----- DATA IN THIS EXERCISE -----

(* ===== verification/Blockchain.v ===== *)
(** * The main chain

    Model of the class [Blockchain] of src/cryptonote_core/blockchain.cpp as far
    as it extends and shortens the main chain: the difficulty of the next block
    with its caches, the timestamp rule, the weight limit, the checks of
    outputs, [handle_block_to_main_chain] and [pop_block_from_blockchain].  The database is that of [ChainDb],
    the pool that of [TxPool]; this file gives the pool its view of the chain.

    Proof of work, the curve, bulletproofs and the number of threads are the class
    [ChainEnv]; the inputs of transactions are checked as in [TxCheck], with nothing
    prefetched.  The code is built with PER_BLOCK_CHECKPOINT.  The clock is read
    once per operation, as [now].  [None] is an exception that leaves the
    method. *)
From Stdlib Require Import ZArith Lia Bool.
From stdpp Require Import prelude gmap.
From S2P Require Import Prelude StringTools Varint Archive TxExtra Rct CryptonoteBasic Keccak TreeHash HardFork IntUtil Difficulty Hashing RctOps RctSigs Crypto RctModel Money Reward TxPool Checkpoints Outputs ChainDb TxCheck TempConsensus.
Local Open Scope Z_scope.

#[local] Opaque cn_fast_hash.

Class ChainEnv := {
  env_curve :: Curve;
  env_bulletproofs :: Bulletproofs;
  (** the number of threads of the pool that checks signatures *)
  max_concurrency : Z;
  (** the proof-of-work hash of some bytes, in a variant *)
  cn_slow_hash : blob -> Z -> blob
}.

-----

PROMPT:
Give back exactly the lines above, from the line containing "as it extends" through the line containing "[ChainEnv]; the inputs", with both end lines and nothing more.

TASK SOLUTION:
    as it extends and shortens the main chain: the difficulty of the next block
    with its caches, the timestamp rule, the weight limit, the checks of
    outputs, [handle_block_to_main_chain] and [pop_block_from_blockchain].  The database is that of [ChainDb],
    the pool that of [TxPool]; this file gives the pool its view of the chain.

    Proof of work, the curve, bulletproofs and the number of threads are the class
    [ChainEnv]; the inputs of transactions are checked as in [TxCheck], with nothing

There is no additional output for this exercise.